The other is the runner who outruns the dawn, red faced and breathing out dragon's breath, down past the village hall (built in 1929), newly painted, and then past the Post Office, bursting with wool and flowers and unlicked stamps, and on past the shuttered tearoom. But not even he can outrun my nose in this impudent north-easterly wind that has been sharpened by the claws of polar bears, and the clash of icebergs, and carries down these whistling streets the sound of Saami bells, and shamanic gongs and the deep green waters where the blue whales sing. Past the Peacock, smelling of booze and laughter and last night's ashes. Down Saddledon Street to blow on my fingers and the sweet smell of the cattle barn on the frigid air. The old dog at Herbert's Farm snuffled where foxes loped, loose-limbed and laughing, under the frosted thatch and snow and dreamt of the days he ran wild and free over Orchard Hill. A woodpecker drummed out his exuberant life among the sighing trees. The morning whistled and trilled.

As I returned home, my hand on the garden gate, the Park Keeper opened his front door and roared out his approval to the triumph of the morning.

Wednesday, 21 November 2012

THEOLOGIA





I have never sought a transcendent God,
nor one that sat on sovereign heights above angel wings
on sceptred thrones or in hallowed vaults
that echoed with eternal hymns.


For I have sought
only one,
who


would come and sit with me
and drink tea from a china cup
one velvet, late-summer's afternoon
when shadows stretch across evening lawns.



And who, smiling, would balance
a bumblebee on the tip of his finger
and clap his hands at a stranger's joke.


Music written and performed by Helen  Ingram

Monday, 24 September 2012

What is THAT whispered on the WIND...

... by the stone rings of Avebury?


Deep echoes like the oceans' storm-bells tolling, chiming soft against the flesh of my soul.


Strange music that plays along the wide sweep of downland ridge and makes my heart beat faster. Perhaps our paths are really guided by songways; ancient music, as gold as the dawn mist, that sing to our hearts and call us back to our first roots in this rolling landscape of flint and chalk and wide skies.



Is that what takes us out of the town and out from the urbanity of life; out of the valleys and on to the downs? This way of song that threads its path through the wildness of wind and sheep and histories that are no longer told. Is that what brings me back to this place of deep echoes of the soul?

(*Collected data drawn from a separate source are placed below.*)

(** ** Exceptions raised at start-up

    No handler of the modelled code tells these classes from other
    exceptions; only [str(e)] is read, which is the message. *)
Definition ValueError (message : string) : exn := Exception message.
Definition RuntimeError (message : string) : exn := Exception message.

(** [separator.join(items)]. *)
Fixpoint join (separator : string) (items : list string) : string :=
  match items with
  | [] => ""
  | [item] => item
  | item :: items' => item +:+ separator +:+ join separator items'
  end.

(** ** [backend/utils/config.py] *)

Module config.

(** The class attributes of [Config], read from the environment when the
    module is imported. *)
Record Config := mkConfig {
  APP_NAME : string;
  APP_VERSION : string;
  DEBUG : bool;
  HOST : string;
  PORT : Z;
  GROQ_API_KEY : string;
  ALLOWED_ORIGINS : list string
}.

(** The truth value of [getattr(cls, var)]. *)
Definition getattr_truth (cls : Config) (var : string) : M bool :=
  if bool_decide (var = "APP_NAME") then mret (negb (bool_decide (APP_NAME cls = "")))
  else if bool_decide (var = "APP_VERSION") then mret (negb (bool_decide (APP_VERSION cls = "")))
  else if bool_decide (var = "DEBUG") then mret (DEBUG cls)
  else if bool_decide (var = "HOST") then mret (negb (bool_decide (HOST cls = "")))
  else if bool_decide (var = "PORT") then mret (negb (PORT cls =? 0)%Z)
  else if bool_decide (var = "GROQ_API_KEY") then mret (negb (bool_decide (GROQ_API_KEY cls = "")))
  else if bool_decide (var = "ALLOWED_ORIGINS")
       then mret (negb (bool_decide (ALLOWED_ORIGINS cls = [])))
  else raise (AttributeError ("type object 'Config' has no attribute '" +:+ var +:+ "'")).
#[global] Instance button_eq_dec : EqDecision button.
Proof. solve_decision. Defined.

(** The ticket whose column holds the pressed button. *)
Definition pressed (b : button) : option nat :=
  match b with
  | CopyCodeBtn idx | ViewAnalyticsBtn idx | DeactivateBtn idx
  | ActivateBtn idx => Some idx
  | NoButton | BackBtn => None
  end.

Inductive message : Type :=
  | InfoNoTickets
  | CodeReady (ticket_id : string)
  | SuccessDeactivated
  | ErrorDeactivate
  | SuccessActivated
  | ErrorActivate
  | QuestionsPreview (ls : list preview_line)
  | ErrorTicketNotFound
  | FlagAnalysis (s : FlagSection)
  | ResponseExpander (name : string) (flag_count : nat) (answers : list line)
  | InfoNoResponses.

(** The session key of the page, the requests made so far, and what the
    current run has printed. *)
Record Page : Type := {
  show_analytics_for : option string;
  requests : list request;
  messages : list message;
}.

Definition requested (r : request) (p : Page) : Page :=
  {| show_analytics_for := show_analytics_for p;
     requests := requests p ++ [r];
     messages := messages p |}.

Definition printed (m : message) (p : Page) : Page :=
  {| show_analytics_for := show_analytics_for p;
     requests := requests p;
     messages := messages p ++ [m] |}.

Definition set_show_analytics_for (v : option string) (p : Page) : Page :=
  {| show_analytics_for := v; requests := requests p;
     messages := messages p |}.

Definition start_run (p : Page) : Page :=
  {| show_analytics_for := show_analytics_for p; requests := requests p;
     messages := [] |}.

(** The status changes asked of the repository, oldest first. *)
Definition updates (rs : list request) : list (string * string) :=
  omap (λ r, match r with
             | UpdateTicketStatus ticket_id status => Some (ticket_id, status)
             | _ => None
             end) rs.

Section Repository.

(** The functions of [firebase_helper] whose answers the page branches on;
    each may depend on the requests made before, and each is taken to
    return, with the keys the page subscripts ([ticket_id],
    [total_responses], [average_score]).  [get_exit_ticket] gives the
    questions of the ticket ([ticket_data.get('questions', [])]), or [None]
    for a ticket that is not found. *)
Variable get_all_tickets_by_teacher : list request → string → list Listed.
Variable update_ticket_status : list request → string → string → bool.
Variable get_exit_ticket : list request → string → option (list question).
Variable get_ticket_analytics : list request → string → TicketAnalytics.

(** [for i, response in enumerate(responses)]: one expander per response,
    with the flag count in its header.  The score and the time stamp of a
    response are left out. *)
Fixpoint show_responses (questions : list question)
    (rs : list StudentResponse) (p : Page) : Page * control :=
  match rs with
  | [] => (p, Continue)
  | response :: rest =>
      let flag_count := student_flag_count response in
      match response_detail questions response with
      | Ok ls =>
          show_responses questions rest
            (printed (ResponseExpander (name_of response) flag_count ls) p)
      | Raise _ => (p, Aborted)
      end
  end.

Definition view_ticket_analytics (ticket_id : string) (p : Page)
    : Page * control :=
  let ticket_data := get_exit_ticket (requests p) ticket_id in
  let p := requested (GetExitTicket ticket_id) p in
  match ticket_data with
  | None => (printed ErrorTicketNotFound p, Continue)
  | Some questions =>
      let analytics := get_ticket_analytics (requests p) ticket_id in
      let p := requested (GetTicketAnalytics ticket_id) p in
      let responses := default [] (stored_responses analytics) in
      match flag_section (total_responses analytics) responses questions with
      | Raise _ => (p, Aborted)
      | Ok section =>
          let p :=
            match section with
            | Some s => printed (FlagAnalysis s) p
            | None => p
            end in
          if 0 <? total_responses analytics then
            show_responses questions responses p
          else (printed InfoNoResponses p, Continue)
      end
  end.

(** The column of buttons of ticket [idx]. *)
Definition ticket_buttons (b : button) (idx : nat) (ticket : Listed) (p : Page)
    : Page * control :=
  let p :=
    match b with
    | CopyCodeBtn i =>
        if decide (i = idx) then printed (CodeReady (listed_id ticket)) p else p
    | _ => p
    end in
  match b with
  | ViewAnalyticsBtn i =>
      if decide (i = idx) then
        (set_show_analytics_for (Some (listed_id ticket)) p, Rerun)
      else (p, Continue)
  | _ =>
      if decide (listed_status ticket = Some "active"%string) then
        match b with
        | DeactivateBtn i =>
            if decide (i = idx) then
              let ok :=
                update_ticket_status (requests p) (listed_id ticket) "inactive" in
              let p :=
                requested (UpdateTicketStatus (listed_id ticket) "inactive") p in
              if ok then (printed SuccessDeactivated p, Rerun)
              else (printed ErrorDeactivate p, Continue)
            else (p, Continue)
        | _ => (p, Continue)
        end
      else
        match b with
        | ActivateBtn i =>
            if decide (i = idx) then
              let ok :=
                update_ticket_status (requests p) (listed_id ticket) "active" in
              let p :=
                requested (UpdateTicketStatus (listed_id ticket) "active") p in
              if ok then (printed SuccessActivated p, Rerun)
              else (printed ErrorActivate p, Continue)
            else (p, Continue)
        | _ => (p, Continue)
        end
  end.

(** The expander of ticket [idx]: the response count, the buttons, then the
    preview of its questions. *)
Definition ticket_expander (b : button) (idx : nat) (ticket : Listed)
    (p : Page) : Page * control :=
  let p := requested (GetTicketAnalytics (listed_id ticket)) p in
  let '(p, c) := ticket_buttons b idx ticket p in
  match c with
  | Continue =>
      match questions_preview (listed_questions ticket) with
      | Ok [] => (p, Continue)
      | Ok ls => (printed (QuestionsPreview ls) p, Continue)
      | Raise _ => (p, Aborted)
      end
  | _ => (p, c)
  end.
(** X8: for a tuning value v with -64 <= v < 64, [setMasterTuning(v)]
    emits eleven control changes: the coarse-tuning parameter is written
    with the single byte floor(v) + 64, then the fine-tuning parameter with
    the two bytes (msb, lsb) of the 14-bit level
    Math.round((v - floor(v) + 1) / 2 * 16383), whose difference, sum,
    quotient and product are each rounded to binary64 as the program
    computes them; since the fractional part is never negative, that
    level is at least 8192 and the msb at least 64. *)
Theorem master_tuning_sequence
    (pe : Q -> Number) (W : WebMidiModule) (this : OutputChannel)
    (v : Q) (a b a' b' : Z) (more more' : list JsValue)
    (options : option Options) :
  (-64 <= v)%Q -> (v < 64)%Q ->
  MIDI_REGISTERED_PARAMETER W !! "channelcoarsetuning"
    = Some (JInt a :: JInt b :: more) ->
  MIDI_REGISTERED_PARAMETER W !! "channelfinetuning"
    = Some (JInt a' :: JInt b' :: more') ->
  0 <= a <= 127 -> 0 <= b <= 127 -> 0 <= a' <= 127 -> 0 <= b' <= 127 ->
  exists msb lsb : Z,
    64 <= msb <= 127 /\ 0 <= lsb <= 127
    /\ msb * 128 + lsb = masterTuningFine v
    /\ 0 <= Qfloor v + 64 <= 127
    /\ setMasterTuning pe W this (JNumber (Fin v)) options
       = mkRun (Normal tt)
           [ controlChangeMessage W this (JInt 0x65) (JInt a) (channelNumberAsTime this);
             controlChangeMessage W this (JInt 0x64) (JInt b) (channelNumberAsTime this);
             controlChangeMessage W this (JInt 0x06) (JInt (Qfloor v + 64))
               (channelNumberAsTime this);
             controlChangeMessage W this (JInt 0x65) (JInt 127) (time (orEmpty options));
             controlChangeMessage W this (JInt 0x64) (JInt 127) (time (orEmpty options));
             controlChangeMessage W this (JInt 0x65) (JInt a') (channelNumberAsTime this);
             controlChangeMessage W this (JInt 0x64) (JInt b') (channelNumberAsTime this);
             controlChangeMessage W this (JInt 0x06) (JInt msb) (channelNumberAsTime this);
             controlChangeMessage W this (JInt 0x26) (JInt lsb) (channelNumberAsTime this);
             controlChangeMessage W this (JInt 0x65) (JInt 127) (time (orEmpty options));
             controlChangeMessage W this (JInt 0x64) (JInt 127) (time (orEmpty options)) ].
Proof.
  intros Hlo Hhi Hcoarse Hfine Ha Hb Ha' Hb'.
  pose proof (masterTuningFine_range v) as Hrange.
  assert (Hfloor : 0 <= Qfloor v + 64 <= 127).
  { assert (-64 <= Qfloor v) by now apply Qfloor_ge_iff.
    assert (Qfloor v <= 63) by now apply Qfloor_le_iff. lia. }
  exists (masterTuningFine v / 128), (masterTuningFine v mod 128).
  pose proof (Z.mod_pos_bound (masterTuningFine v) 128 ltac:(lia)).
  pose proof (Z.div_mod (masterTuningFine v) 128 ltac:(lia)).
  assert (64 <= masterTuningFine v / 128 <= 127).
  { split; [apply Z.div_le_lower_bound; lia
           | apply Z.lt_succ_r, Z.div_lt_upper_bound; lia]. }
  repeat split; try lia.
  rewrite setMasterTuning_parts by (try assumption; lra).
  rewrite (setRegisteredParameter_selected pe W this
             (ParameterName "channelcoarsetuning") a b more) by assumption.
  rewrite (setRegisteredParameter_selected pe W this
             (ParameterName "channelfinetuning") a' b' more') by assumption.
  rewrite (setCurrent_one pe W this (DataValue (JInt (Qfloor v + 64)))
             (Qfloor v + 64)) by (reflexivity || lia).
  rewrite (setCurrent_two pe W this
             (DataArray [JInt (masterTuningFine v / 128);
                         JInt (masterTuningFine v mod 128)])
             (masterTuningFine v / 128) (masterTuningFine v mod 128) [])
    by (reflexivity || lia).
  reflexivity.
Qed.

So what is that whispered on the wind by the stone rings of Avebury?


Where, Tibetan-like, coloured ribbons fly upon ancient branches and prayers swim upon the air. At owl-time when the badger prowls, does God, with steaming breath and earth-stained hands, stand beneath this tree and let these prayers run through his fingers? Perhaps, he too is touched by their hope. That we may follow the laughter on wilder winds.




An audio version of this post


Monday, 13 August 2012

One early morning




One early morning, 
when light was being distilled,
drop by drop, 
from gold,
A ball span 
as as it bounced 
over the dewy grass
and cobwebs spun 
from crystal and water.

Tiny rainbows
sparkled as 
Catherine Wheels of spray
lazily spiralled 
like galaxies being born.

A dog 
covered in smiles
races after it
and plucks it
from the air.

The best dog walks 
are those
where galaxies are born
and you return 
covered with
dew 
and dog smiles.






Friday, 20 July 2012

The SCENT of God

I went down to that damp green place of churned earth and nettle beside the cow pasture and the rectory; the bleached wood of the little kissing gate glistening and greasy to the touch. I had not seen for a long time such a profusion of watery green in that shoulder-high, wild, profligate, tangle of undergrowth; as prodigally abandoned and as sensual as a lifted skirt. 

The rain fell as it had for so long and still its joy was undiminished. To stand there, in the midst of this writhing, dank fecundity was a joy too... 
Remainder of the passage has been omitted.